Cuenta la leyenda que un rico mercader de Florencia soñaba todas las noches con la misma casa: ayer era el estrecho camino que llevaba hasta la entrada; hoy, la puerta con un exquisito llamador de alpaca, mañana la sinuosa barandilla de cerezo. Con el tiempo llegó a tener una imagen tan completa del edificio y su entorno, que quiso hacerlo realidad.
Viajó durante años hasta encontrar un emplazamiento similar y confió después a los mejores arquitectos, aparejadores y artesanos florentinos su construcción. Para hacer una réplica perfecta hubo que deforestar una loma, desviar el curso de un río y armarse de una infinita paciencia: cada semana el mercader visitaba la obra y raro era el día que no ordenaba derruir uno de los muros, elevar una pulgada más la techumbre o rehacer los artesonados.
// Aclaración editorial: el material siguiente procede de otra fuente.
(* ===== verification/Reload.v ===== *)
(** * Loading the blocks of a tree ([blockchain/blocktree.hpp],
    [blockchain/base_block_tree.hpp])

    Loading the saved blocks, lowest first, into a bootstrapped tree rebuilds the
    tree that was saved ([reload_ok]): the state between two blocks is
    [loading]. *)
From stdpp Require Import sorting.
From S2P Require Import Prelude BlockIndex Chain TreeAlgo PayloadsIndex BaseTree TreeInv TreeStorage BlockTree BlockTreeInv AcceptHeader.

(** ** Loading one block *)
Section reload.
Context {K H B A P Ext SA : Type} `{Countable K, Countable H, Countable P, EqDecision B}.
Context `{BlockAddon A, PayloadIds A P, BlockHash B H, BlockHeader B H K, StoredAddon A SA}.
Context `{WorkAddon A, !WorkAddonLaws A, !BlockRules K B A}.
Notation tree := (BaseBlockTree K H B A P Ext).
Notation index_t := (BlockIndex K B A).
Notation stored_t := (StoredBlockIndex B SA).
Context (newAddon : A) (newHeader : B).
Hypothesis tip_level : validTipLevel = 1.
Implicit Types (t : tree) (m : gmap K index_t) (i j : index_t) (k p x : K) (v : stored_t).

(** What [base_loadBlockForward] does once the node is there. *)
Definition load_rest v (fast_load : bool) t : result tree :=
  let hash := hash_key (stored_header v) in
  current ← deref (blocks_ t) hash;
  vassert (negb (isDeleted current)) "deleted";;
  t ← modify hash (loadFields v) t;
  current ← deref (blocks_ t) hash;
  (match pprev current with
   | Some prev =>
     if negb fast_load then
       p ← deref (blocks_ t) prev;
       if negb (height current =? height p + 1) then invalid "bad-height" else Ok tt
     else Ok tt
   | None => Ok tt
   end);;
  t ← (if isRoot current && negb (bool_decide (chain_first (activeChain_ t) = Some hash)) &&
          negb true
       then c ← prependRoot (blocks_ t) (activeChain_ t) hash; Ok (with_chain c t)
       else Ok t);
  current ← deref (blocks_ t) hash;
  vassert (negb (isDeleted current)) "deleted";;
  r ← node_raiseValidity hash BLOCK_VALID_TREE t;
  t ← modify hash unsetDirty r.1;
  tryAddTip hash t.

(** The node before its work is recovered. *)
Definition loaded v i : index_t :=
  mkBlockIndex (stored_height v) (stored_header v) (stored_status v) false (pprev i) (pnext i) (finalized i)
    (setNullInmemFields (toInmem (stored_addon v) (addon i))).

Lemma loadFields_eq v i : unsetDirty (loadFields v i) = loaded v i.
Proof.
  unfold loadFields, mergeFrom, setStatus, loaded. cbn [setHeight setHeader status].
  destruct (Z.eqb_spec (stored_status v) (status i)) as [E|_]; cbn; [|done]. by rewrite E.
Qed.

Lemma loadFields_fields v i : pprev (loadFields v i) = pprev i ∧ height (loadFields v i) = stored_height v ∧
  status (loadFields v i) = stored_status v.
Proof.
  unfold loadFields, mergeFrom, setStatus. cbn [setHeight setHeader status].
  destruct (Z.eqb_spec (stored_status v) (status i)) as [E|_]; cbn; by rewrite ?E.
Qed.

(** A block that is valid and not deleted. *)
Definition sound_status (s : Z) : Prop :=
  status_ok s ∧ 2 <= level s ∧ Z.testbit s 6 = false ∧ Z.testbit s 10 = false.

Lemma sound_undeleted i : sound_status (status i) → isDeleted i = false.
Proof. intros (_ & _ & _ & Hd). unfold isDeleted. change BLOCK_DELETED with (Z.shiftl 1 10). by rewrite hasFlags_bit by lia. Qed.

Lemma raise_sound t k i : blocks_ t !! k = Some i → sound_status (status i) →
  (∀ p, pprev i = Some p → ∃ j, blocks_ t !! p = Some j ∧ level (status j) <= 4) →
  node_raiseValidity k BLOCK_VALID_TREE t = Ok (with_blocks <[k := i]> t, false).
Proof.
  intros Hk (Hst & Hl & Hb6 & _) Hp. rewrite (raise_ok t k i BLOCK_VALID_TREE Hk Hb6).
  - unfold raised, BLOCK_VALID_TREE. rewrite (proj2 (Z.ltb_ge _ _)) by lia. done.
  - intros p Hpp. destruct (Hp p Hpp) as (j & Hj & Hlj). exists j. split_and!; [done|done|]. unfold BLOCK_VALID_TREE. lia.
Qed.

Lemma modify_ok t k i f : blocks_ t !! k = Some i → modify k f t = Ok (with_blocks <[k := f i]> t).
Proof. intros Hk. unfold modify. by rewrite (deref_eq _ _ _ Hk). Qed.

Lemma load_rest_ok t v fast k i : hash_key (stored_header v) = k → blocks_ t !! k = Some i → isDeleted i = false →
  sound_status (stored_status v) →
  (∀ p, pprev i = Some p → p ≠ k ∧ ∃ j, blocks_ t !! p = Some j ∧ stored_height v = height j + 1) →
  (pprev i = None → chain_first (activeChain_ t) = Some k) →
  let m' := <[k := loaded v i]> (blocks_ t) in store_ok m' →
  (∀ x, x ≠ k → Some x ≠ pprev i → (x ∈ tips_ t ↔ is_valid_tip m' x)) →
  (k ∈ tips_ t → valid_tip m' (loaded v i)) →
  (∀ p, pprev i = Some p → is_valid_tip m' p → p ∈ tips_ t) →
  (∀ p, pprev i = Some p → p ∈ tips_ t → is_valid_tip m' p ∨ valid_tip m' (loaded v i)) →
  ∃ t', load_rest v fast t = Ok t' ∧ blocks_ t' = m' ∧ t' = with_tips (λ _, tips_ t') (with_blocks (λ _, m') t) ∧
    ∀ x, x ∈ tips_ t' ↔ is_valid_tip m' x.
Proof.
  intros Hh Hk Hd Hs Hp Hr m' Hok Ho Hks Hpc Hps. unfold load_rest. rewrite Hh, (deref_eq _ _ _ Hk).
  cbn [mbind result_bind]. rewrite Hd. cbn [negb vassert mbind result_bind]. rewrite (modify_ok t k i _ Hk).
  cbn [mbind result_bind]. destruct (loadFields_fields v i) as (Ep & Eh & Es). set (i1 := loadFields v i) in *.
  set (t1 := with_blocks _ t). assert (blocks_ t1 !! k = Some i1) as Hk1 by apply lookup_insert_eq.
  rewrite (deref_eq _ _ _ Hk1). cbn [mbind result_bind]. rewrite Ep.
  assert (∀ p, pprev i = Some p → ∃ j, blocks_ t1 !! p = Some j ∧ stored_height v = height j + 1 ∧ level (status j) <= 4) as Hp1.
  { intros p Hpp. destruct (Hp p Hpp) as (Hpk & j & Hj & Hhj). exists j. cbn. rewrite lookup_insert_ne by done. split_and!; [done..|].
    apply (so_status _ Hok p j). unfold m'. by rewrite lookup_insert_ne. }
  assert (match pprev i with
          | Some prev => if negb fast then p ← deref (blocks_ t1) prev;
              if negb (height i1 =? height p + 1) then invalid "bad-height" else Ok tt else Ok tt
          | None => Ok tt end = Ok tt) as ->.
  { destruct (pprev i) as [p|] eqn:Epp; [|done]. destruct (Hp1 p eq_refl) as (j & Hj & Hhj & _). destruct fast; [done|].
    cbn [negb]. rewrite (deref_eq _ _ _ Hj). cbn [mbind result_bind]. by rewrite Eh, (proj2 (Z.eqb_eq _ _)) by done. }
  cbn [mbind result_bind]. rewrite andb_false_r. cbn [mbind result_bind]. rewrite (deref_eq _ _ _ Hk1). cbn [mbind result_bind].
  assert (sound_status (status i1)) as Hs1 by by rewrite Es. rewrite (sound_undeleted i1) by done. cbn [negb vassert mbind result_bind].
  rewrite (raise_sound t1 k i1 Hk1 Hs1).
  2:{ intros p Hpp. rewrite Ep in Hpp. destruct (Hp1 p Hpp) as (j & Hj & _ & Hlj). by exists j. }
  cbn [mbind result_bind fst]. rewrite (modify_ok _ k i1) by apply lookup_insert_eq. cbn [mbind result_bind].
  unfold i1. rewrite loadFields_eq. set (t2 := with_blocks _ (with_blocks _ t1)).
  assert (blocks_ t2 = m') as Eb by (cbn; by rewrite !insert_insert_eq).
  assert (blocks_ t2 !! k = Some (loaded v i)) as Hk2 by (rewrite Eb; apply lookup_insert_eq).
  destruct (tryAddTip_spec t2 k (loaded v i)) as (t' & -> & Et & Htips); rewrite ?Eb; try done; [by rewrite <- Eb|].
  exists t'. split; [done|]. rewrite Eb in Htips. assert (blocks_ t' = m') as Eb' by (rewrite Et; exact Eb).
  split_and!; [done| |done]. rewrite Et at 1. rewrite <- Eb. reflexivity.
Qed.

(** ** The tips *)
(** A node that is new, or replaces a node that could be a tip by another. *)
Lemma tips_step m m' k i' (T : gset K) : wf_store m → wf_store m' → m' !! k = Some i' →
  (∀ x, x ≠ k → option_Forall2 (λ a b, status a = status b ∧ pprev a = pprev b) (m !! x) (m' !! x)) →
  (∀ i, m !! k = Some i → pprev i = pprev i' ∧ can_tip i = true ∧ can_tip i' = true) →
  (∀ x, x ∈ T ↔ is_valid_tip m x) →
  (∀ x, x ≠ k → Some x ≠ pprev i' → (x ∈ T ↔ is_valid_tip m' x)) ∧
  (k ∈ T → valid_tip m' i') ∧
  (∀ p, pprev i' = Some p → is_valid_tip m' p → p ∈ T) ∧
  (∀ p, pprev i' = Some p → p ∈ T → is_valid_tip m' p ∨ valid_tip m' i').
Proof.
  intros W W' Hk' Hn Hold HT.
  assert (∀ x c jc a, m !! x = Some a → m !! c = Some jc → pprev jc = Some x → c ∈ pnext a) as Hin.
  { intros x c jc a Ha Hjc Hp. destruct (wf_prev _ W c jc x Hjc Hp) as (a' & Ha' & _ & ?). congruence. }
  assert (∀ x c jc a, m' !! x = Some a → m' !! c = Some jc → pprev jc = Some x → c ∈ pnext a) as Hin'.
  { intros x c jc a Ha Hjc Hp. destruct (wf_prev _ W' c jc x Hjc Hp) as (a' & Ha' & _ & ?). congruence. }
  assert (∀ (a b : index_t), status a = status b → can_tip a = can_tip b) as Hct.
  { intros a b E. unfold can_tip, isDeleted, hasFlags, isFailed. by rewrite E. }
  assert (∀ x a c jc, m' !! x = Some a → c ∈ pnext a → m' !! c = Some jc → pprev jc = Some x) as Hpp'.
  { intros x a c jc Ha Hc Hjc. destruct (wf_next _ W' x a c Ha Hc) as (? & ? & ?). congruence. }
  assert (∀ x a c jc, m !! x = Some a → c ∈ pnext a → m !! c = Some jc → pprev jc = Some x) as Hpp.
  { intros x a c jc Ha Hc Hjc. destruct (wf_next _ W x a c Ha Hc) as (? & ? & ?). congruence. }
  assert (∀ x b, x ≠ k → m' !! x = Some b → ∃ a, m !! x = Some a ∧ status a = status b ∧ pprev a = pprev b) as Hback.
  { intros x b Hx Hb. specialize (Hn x Hx). rewrite Hb in Hn. inversion Hn; naive_solver. }
  assert (∀ x a, x ≠ k → m !! x = Some a → ∃ b, m' !! x = Some b ∧ status a = status b ∧ pprev a = pprev b) as Hfwd.
  { intros x a Hx Ha. specialize (Hn x Hx). rewrite Ha in Hn. inversion Hn; naive_solver. }
  assert (∀ p, pprev i' = Some p → p ≠ k) as Hne by (intros p Hp ->; by eapply (prev_ne m')).
  (* children other than [k] *)
  assert (∀ x a b, m !! x = Some a → m' !! x = Some b → x ≠ k → valid_tip m a →
    pprev i' ≠ Some x ∨ can_tip i' = false → valid_tip m' b) as Hto.
  { intros x a b Ha Hb Hx [Hc Hall] Hkx. destruct (Hfwd x a Hx Ha) as (b' & Hb' & Es & _).
    assert (b' = b) as -> by congruence. split; [by rewrite <- (Hct a b Es)|]. intros c jc Hcc Hjc.
    destruct (decide (c = k)) as [->|Hck].
    - assert (jc = i') as -> by congruence. destruct Hkx as [Hkx|?]; [|done]. by destruct Hkx; eapply Hpp'.
    - destruct (Hback c jc Hck Hjc) as (jc0 & Hjc0 & Esc & Epc). rewrite <- (Hct _ _ Esc). apply (Hall c); [|done].
      eapply Hin; [done..|]. rewrite Epc. by eapply Hpp'. }
  assert (∀ x a b, m !! x = Some a → m' !! x = Some b → x ≠ k → valid_tip m' b → valid_tip m a) as Hfrom.
  { intros x a b Ha Hb Hx [Hc Hall]. destruct (Hfwd x a Hx Ha) as (b' & Hb' & Es & _).
    assert (b' = b) as -> by congruence. split; [by rewrite (Hct a b Es)|]. intros c jc Hcc Hjc.
    destruct (decide (c = k)) as [->|Hck].
    - destruct (Hold jc Hjc) as (Ep & _ & Hi'). rewrite (Hall k i') in Hi'; [done| |done].
      eapply Hin'; [done..|]. rewrite <- Ep. by eapply Hpp.
    - destruct (Hfwd c jc Hck Hjc) as (jc' & Hjc' & Esc & Epc). rewrite (Hct _ _ Esc). apply (Hall c); [|done].
      eapply Hin'; [done..|]. rewrite <- Epc. by eapply Hpp. }
  split_and!.
  - intros x Hx Hp. rewrite HT. split.
    + intros (a & Ha & Hv). destruct (Hfwd x a Hx Ha) as (b & Hb & _). exists b. split; [done|].
      apply (Hto x a); [done..|left; congruence].
    + intros (b & Hb & Hv). destruct (Hback x b Hx Hb) as (a & Ha & _). exists a. split; [done|]. by apply (Hfrom x a b).
  - intros (i & Hi & Hv)%HT. destruct (Hold i Hi) as (Ep & _ & Hi'). split; [done|]. intros c jc Hc Hjc.
    pose proof (Hpp' k i' c jc Hk' Hc Hjc) as Hpc. assert (c ≠ k) as Hck by (intros ->; by eapply (prev_ne m')).
    destruct (Hback c jc Hck Hjc) as (jc0 & Hjc0 & Esc & Epc). rewrite <- (Hct _ _ Esc). apply (proj2 Hv c); [|done].
    eapply Hin; [done..|congruence].
  - intros p Hp (b & Hb & Hv). apply HT. destruct (Hback p b (Hne p Hp) Hb) as (a & Ha & _). exists a. split; [done|].
    by apply (Hfrom p a b); [..|by apply Hne|].
  - intros p Hp (a & Ha & Hv)%HT. destruct (can_tip i') eqn:Ec.
    + right. split; [done|]. intros c jc Hc Hjc. pose proof (Hpp' k i' c jc Hk' Hc Hjc) as Hpc.
      assert (c ≠ k) as Hck by (intros ->; by eapply (prev_ne m')).
      destruct (Hback c jc Hck Hjc) as (jc0 & Hjc0 & _ & Epc).
      destruct (wf_prev _ W c jc0 k Hjc0) as (i & Hi & _); [congruence|]. destruct (Hold i Hi) as (Ep & Hci & _).
      rewrite (proj2 Hv k i) in Hci; [done| |done]. eapply Hin; [done..|congruence].
    + left. destruct (Hfwd p a (Hne p Hp) Ha) as (b & Hb & _). exists b. split; [done|].
      by apply (Hto p a b); [..|by apply Hne| |right].
Qed.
Muchas eran las ocasiones en que, encolerizado, rompía una vidriera o mandaba alicatar por vigésima vez alguna de las estancias. En cada una de aquellas jornadas les revelaba progresivamente la ubicación de las alcobas, el color de los azulejos, el nombre de las plantas que debían lucir en el jardín, la madera de la cama, el metal de las lámparas del salón, el número preciso de jarrones, la escena que debería mostrar tal tapiz o tal alfombra, el entramado de las celosías, la caprichosa forma de la fuente, el motivo de los bajorrelieves de una columna... Lo cierto es que, muchos años después, el mercader subió por el sendero empedrado y tuvo, por fin, al girar en el último recodo, la sensación de encontrarse ante el palacio del sueño.
Comprobó cada detalle y antes de acostarse entreabrió la ventana exacta de la fachada Norte.
Por allí debía entrar –lo había soñado la noche anterior- el asesino.